Small and finite sliding

When using the small-sliding formulation, Abaqus/Standard establishes the relationship between the secondary nodes and the main surface at the beginning of the simulation. Abaqus/Standard determines which segment on the main surface will interact with each node on the secondary surface. It maintains these relationships throughout the analysis, never changing which main surface segments interact with which secondary nodes. If geometric nonlinearity is included in the model, the small-sliding algorithm accounts for any rotation and deformation of the main surface and updates the load path through which the contact forces are transmitted. If geometric nonlinearity is not included in the model, any rotation or deformation of the main surface is ignored and the load path remains fixed.

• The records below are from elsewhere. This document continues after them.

(** * Baral Photo Studio: booking-form validation and carousel paging

    A shallow embedding of the client-side logic of the site:

    - the v2.0.0 script ([validateFormData], [handleFormSubmit],
      [isValidEmail], [isValidPhone]),
    - the "enhanced" script of [js/main.js] (inline submit handler with a
      honeypot and a simulated send),
    - the first script of [js/main.js] (carousel, hover handlers and the
      older submit handler that only checks character sets),
    - around them: [debounce], [throttle], [getTodayISO], the mobile
      menus, the active link of the navigation, the portfolio filter, the
      category switcher and the message under the form.

    JavaScript strings are sequences of UTF-16 code units; they are
    modelled as lists of code units.  Regular expressions are embedded as
    syntax trees and run by derivatives.  Time values are integers
    (milliseconds since the epoch); the arithmetic of the carousel is
    given over exact rationals and over binary64.  Handlers that touch the
    page are functions on a record of the parts of the page they read and
    write; timers are events of a step function. *)

From Stdlib Require Import List Bool Arith ZArith NArith QArith Qround Lia.
From Stdlib Require Import Ascii String.
From Stdlib Require Import Floats.
From Stdlib Require Uint63.
Import ListNotations.

Close Scope Q_scope.

(** ** JavaScript strings *)

Module JS.

(** A UTF-16 code unit. *)
Definition char := N.

Definition jsstring := list char.

(** A literal of the source, read as code units. *)
Definition lit (s : string) : jsstring :=
  List.map N_of_ascii (list_ascii_of_string s).

(** [s === ''] *)
Definition isEmpty (s : jsstring) : bool :=
  match s with [] => true | _ :: _ => false end.

(** ECMAScript WhiteSpace and LineTerminator code points: the set that
    [String.prototype.trim] strips and that [\s] matches. *)
Definition isWhiteSpace (c : char) : bool :=
  ((9 <=? c) && (c <=? 13)                  (* TAB LF VT FF CR *)
   || (c =? 32) || (c =? 160)               (* SP NBSP *)
   || (c =? 5760)                           (* U+1680 *)
   || ((8192 <=? c) && (c <=? 8202))        (* U+2000 .. U+200A *)
   || (c =? 8232) || (c =? 8233)            (* LS PS *)
   || (c =? 8239) || (c =? 8287)            (* U+202F U+205F *)
   || (c =? 12288) || (c =? 65279))%N.      (* U+3000 U+FEFF *)

(** [\d] without the unicode flag: ASCII digits only. *)
Definition isDigit (c : char) : bool := ((48 <=? c) && (c <=? 57))%N.

Fixpoint dropWhile (p : char -> bool) (s : jsstring) : jsstring :=
  match s with
  | [] => []
  | c :: s' => if p c then dropWhile p s' else s
  end.

Definition trimStart (s : jsstring) : jsstring := dropWhile isWhiteSpace s.

Definition trimEnd (s : jsstring) : jsstring :=
  rev (dropWhile isWhiteSpace (rev s)).

(** [s.trim()] *)
Definition trim (s : jsstring) : jsstring := trimEnd (trimStart s).

(** [s.replace(/\D/g, '')] *)
Definition stripNonDigits (s : jsstring) : jsstring := filter isDigit s.

End JS.

Import JS.

(** ** Regular expressions *)

Module Regex.

(** The fragment of the regular-expression syntax that the scripts use:
    character classes, concatenation and [+].  Both patterns of the
    source are anchored with [^] and [$], so [test] is a match of the
    whole string. *)
Inductive regex : Type :=
| Void : regex
| Eps : regex
| Class : (char -> bool) -> regex
| Cat : regex -> regex -> regex
| Alt : regex -> regex -> regex
| Star : regex -> regex.

(** [r+] *)
Definition Plus (r : regex) : regex := Cat r (Star r).

Definition Chr (c : char) : regex := Class (N.eqb c).

Fixpoint nullable (r : regex) : bool :=
  match r with
  | Void => false
  | Eps => true
  | Class _ => false
  | Cat r1 r2 => nullable r1 && nullable r2
  | Alt r1 r2 => nullable r1 || nullable r2
  | Star _ => true
  end.

Fixpoint deriv (c : char) (r : regex) : regex :=
  match r with
  | Void => Void
  | Eps => Void
  | Class p => if p c then Eps else Void
  | Cat r1 r2 =>
      if nullable r1
      then Alt (Cat (deriv c r1) r2) (deriv c r2)
      else Cat (deriv c r1) r2
  | Alt r1 r2 => Alt (deriv c r1) (deriv c r2)
  | Star r1 => Cat (deriv c r1) (Star r1)
  end.

(** [/^r$/.test(s)] *)
Fixpoint test (r : regex) (s : jsstring) : bool :=
  match s with
  | [] => nullable r
  | c :: s' => test (deriv c r) s'
  end.

(** The language of a regular expression. *)
Inductive Matches : regex -> jsstring -> Prop :=
| MEps : Matches Eps []
| MClass p c : p c = true -> Matches (Class p) [c]
| MCat r1 r2 s1 s2 :
    Matches r1 s1 -> Matches r2 s2 -> Matches (Cat r1 r2) (s1 ++ s2)
| MAltL r1 r2 s : Matches r1 s -> Matches (Alt r1 r2) s
| MAltR r1 r2 s : Matches r2 s -> Matches (Alt r1 r2) s
| MStarNil r : Matches (Star r) []
| MStarCons r s1 s2 :
    Matches r s1 -> Matches (Star r) s2 -> Matches (Star r) (s1 ++ s2).

(** Every class of [r] only accepts code units satisfying [P]. *)
Fixpoint classesWithin (P : char -> Prop) (r : regex) : Prop :=
  match r with
  | Void | Eps => True
  | Class p => forall c, p c = true -> P c
  | Cat r1 r2 | Alt r1 r2 => classesWithin P r1 /\ classesWithin P r2
  | Star r1 => classesWithin P r1
  end.

End Regex.

Import Regex.

(** ** Dates *)

Module JSDate.

Local Open Scope Z_scope.

Definition msPerDay : Z := 86400000.
Definition msPerMinute : Z := 60000.

Definition isLeapYear (y : Z) : bool :=
  ((y mod 4 =? 0) && negb (y mod 100 =? 0) || (y mod 400 =? 0))%Z.

Definition daysInMonth (y m : Z) : Z :=
  if (m =? 2)%Z then (if isLeapYear y then 29 else 28)
  else if ((m =? 4) || (m =? 6) || (m =? 9) || (m =? 11))%Z then 30
  else 31.

(** Day number of a proleptic Gregorian date, day 0 being 1970-01-01. *)
Definition daysFromCivil (y m d : Z) : Z :=
  let y' := if (m <=? 2)%Z then y - 1 else y in
  let era := y' / 400 in
  let yoe := y' - era * 400 in
  let mp := if (2 <? m)%Z then m - 3 else m + 9 in
  let doy := (153 * mp + 2) / 5 + d - 1 in
  let doe := yoe * 365 + yoe / 4 - yoe / 100 + doy in
  era * 146097 + doe - 719468.

Definition digitValue (c : char) : option Z :=
  if isDigit c then Some (Z.of_N c - 48) else None.

Fixpoint digitsValue (acc : Z) (s : jsstring) : option Z :=
  match s with
  | [] => Some acc
  | c :: s' =>
      match digitValue c with
      | Some v => digitsValue (10 * acc + v) s'
      | None => None
      end
  end.

Definition hyphen : char := 45%N.

(** The date-only form [YYYY-MM-DD] of the ECMAScript date-time string
    format, which is what a date control holds.  It denotes midnight UTC
    of that day; the result is the time value in milliseconds. *)
Definition parseISODate (s : jsstring) : option Z :=
  match s with
  | [y1; y2; y3; y4; h1; m1; m2; h2; d1; d2] =>
      if (h1 =? hyphen)%N && (h2 =? hyphen)%N then
        match digitsValue 0 [y1; y2; y3; y4],
              digitsValue 0 [m1; m2],
              digitsValue 0 [d1; d2] with
        | Some y, Some m, Some d =>
            if ((1 <=? m) && (m <=? 12) && (1 <=? d) && (d <=? daysInMonth y m))%Z
            then Some (daysFromCivil y m d * msPerDay)
            else None
        | _, _, _ => None
        end
      else None
  | _ => None
  end.

(** The time value of [new Date(s)]; [None] is the invalid date (NaN).
    Strings outside the date-only form are left to [fallback], the
    implementation-defined part of [Date.parse]. *)
Definition parse (fallback : jsstring -> option Z) (s : jsstring) : option Z :=
  match parseISODate s with
  | Some t => Some t
  | None => fallback s
  end.

(** The time value of [d.setHours(0, 0, 0, 0)] for a date whose time value
    is [t], in a zone whose local time is UTC plus [tz] minutes (the
    offset is taken as constant over the day). *)
Definition setHoursZero (tz t : Z) : Z :=
  ((t + tz * msPerMinute) / msPerDay) * msPerDay - tz * msPerMinute.

(** The local calendar day (as a day number) of the time value [t]. *)
Definition localDay (tz t : Z) : Z := (t + tz * msPerMinute) / msPerDay.

(** [a < b] on dates, [b] being a valid date: false when [a] is invalid. *)
Definition ltDate (a : option Z) (b : Z) : bool :=
  match a with
  | Some t => (t <? b)%Z
  | None => false
  end.

End JSDate.

(** ** The v2.0.0 validator *)

Record FormData : Type := mkFormData {
  firstName : jsstring;
  lastName : jsstring;
  email : jsstring;
  phone : jsstring;
  date : jsstring;
  serviceType : jsstring;
  message : jsstring
}.

(** What [validateFormData] reads besides its argument: the honeypot
    control ([DOM.honeypot], absent when the page has no such element),
    the clock and the time zone. *)
Record Env : Type := mkEnv {
  honeypot : option jsstring;
  now : Z;
  tzOffsetMinutes : Z;
  dateParseFallback : jsstring -> option Z
}.

Module Validation.

(** The object [{ isValid, message }] that [validateFormData] returns. *)
Record result : Type := mkResult {
  isValid : bool;
  message : jsstring
}.
(** * mavros_extras / log_transfer plugin: a shallow embedding

    Source: [src/mavros_extras/src/plugins/log_transfer.cpp].

    The plugin is a class with a handful of private fields and nine
    callbacks.  Every callback runs to completion on the plugin object, so
    it is embedded as a computation in a state-and-exception monad over a
    record of the plugin's fields.  The collaborators the plugin only calls
    (the two actionlib servers, the FCU link) are interfaces here, and every
    call that leaves the plugin is also appended to a chronological trace. *)

From Stdlib Require Import NArith List String Bool Lia.
From Stdlib.Strings Require Import Byte.
Import ListNotations.

Set Implicit Arguments.

(** ** Wire and ROS message types

    All integer fields are unsigned (uint8/16/32) and are only ever copied,
    so they are kept as [N]. *)

Module Time.
Record t := mk { sec : N; nsec : N }.
End Time.

(** mavlink::common::msg::LOG_ENTRY *)
Module LOG_ENTRY.
Record t := mk { id : N; num_logs : N; last_log_num : N; time_utc : N; size : N }.
End LOG_ENTRY.

(** mavlink::common::msg::LOG_DATA.  [data] is a [std::array<uint8_t, N>]:
    its [max_size()] is its length. *)
Module LOG_DATA.
Record t := mk { id : N; ofs : N; count : N; data : list byte }.
Definition max_size (ld : t) : N := N.of_nat (List.length (data ld)).
End LOG_DATA.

The finite-sliding contact formulation requires that Abaqus/Standard continually track which part of the main surface is in contact with each secondary node. This is a very complex calculation, especially if both the contacting bodies are deformable. The structures in such simulations can be either two- or three-dimensional. Abaqus/Standard can also model the finite-sliding self-contact of a deformable body. Such a situation occurs when a structure folds over onto itself.

The finite-sliding formulation for contact between a deformable body and a rigid surface is not as complex as the finite-sliding formulation for two deformable bodies. Finite-sliding simulations where the main surface is rigid can be performed for both two- and three-dimensional models.

Both the contact pair algorithm and general contact can consider either small or finite sliding effects.